Return every line in the entries below where the word "started" shows up.

Saved entries
###

Lemma forward_generate_inner m rq d rid mode : forward (generate_inner s m rq d rid mode).
Proof.
  unfold generate_inner, attempt, read_perf, deadline_remaining, deadline_expired, read_monotonic.
  destruct (negb _); [auto with forward|]. destruct (resolve_adapter s m) as [a|e]; [|auto with forward].
  apply forward_bind; [auto with forward|]. intros started. apply forward_bind; [apply forward_outcome, forward_bind; [auto with forward|]|].
  - intros timeout. destruct (f_leb _ _); [auto with forward|]. apply forward_bind; [apply forward_catch; [auto with forward|]|].
    + intros e. destruct (isinstance e _); [|auto with forward]. apply forward_bind; [auto with forward|]. intros late. destruct late; auto with forward.
    + intros [x|]; [|auto with forward]. destruct (_ || _); auto with forward.
  - intros [x|e]; [auto with forward|]. destruct (_ || _); auto with forward.
Qed.

(** The outcomes of [generate] with a deadline and a request identifier. *)
Definition generate_outcome (id : pystr) (rq : InferenceRequest) (rid : pystr)
    (w : world) (r : result exn InferenceResponse) (w' : world) : Prop :=
  (exists e, r = Raise e /\ quiet w w' /\
     (e = Exn C_InferenceDeadlineExceededError \/ ModelRegistry.get (sv_registry s) id = Raise e)) \/
  (exists m, ModelRegistry.get (sv_registry s) id = Ok m /\
     (same_calls w w' \/ w_calls w' = w_calls w ++ [mk_provider_call (model_id m) rq]) /\
     wrote_one (fun row => exists r', describes m rq rid r' row /\ (polite_telemetry -> r' = r)) w w' /\
     match r with
     | Ok resp => w_calls w' = w_calls w ++ [mk_provider_call (model_id m) rq] /\ enabled m = true /\
                  rs_model_id resp = model_id m /\ rs_provider resp = provider m
     | Raise e => translated e
     end).

Lemma wrote_one_mono (P Q : telemetry_row -> Prop) w w' :
  (forall row, P row -> Q row) -> wrote_one P w w' -> wrote_one Q w w'.
Proof. intros H [W|(row & ok & Hp & W)]; [by left|right]. exists row, ok. auto. Qed.

Lemma post_elapsed {B} started e (f : float -> M B) w (Q : result exn B -> world -> Prop) :
  (forall x w', quiet w w' -> (rejected_completion e = None -> x = f_sub (perf_counter (w_tick w)) started) -> post (f x) w' Q) ->
  post (x ← match rejected_completion e with
            | Some _ => mret f_zero
            | None => now ← read_perf; mret (f_sub now started)
            end; f x) w Q.
Proof.
  intros H. destruct (rejected_completion e) as [c|].
  - apply post_mret. by apply H.
  - apply post_bind, post_tick. intros w' Qw _. apply post_ret. by apply H.
Qed.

###

◆ **Output for this task**
  apply forward_bind; [auto with forward|]. intros started. apply forward_bind; [apply forward_outcome, forward_bind; [auto with forward|]|].
Lemma post_elapsed {B} started e (f : float -> M B) w (Q : result exn B -> world -> Prop) :
  (forall x w', quiet w w' -> (rejected_completion e = None -> x = f_sub (perf_counter (w_tick w)) started) -> post (f x) w' Q) ->
            | None => now ← read_perf; mret (f_sub now started)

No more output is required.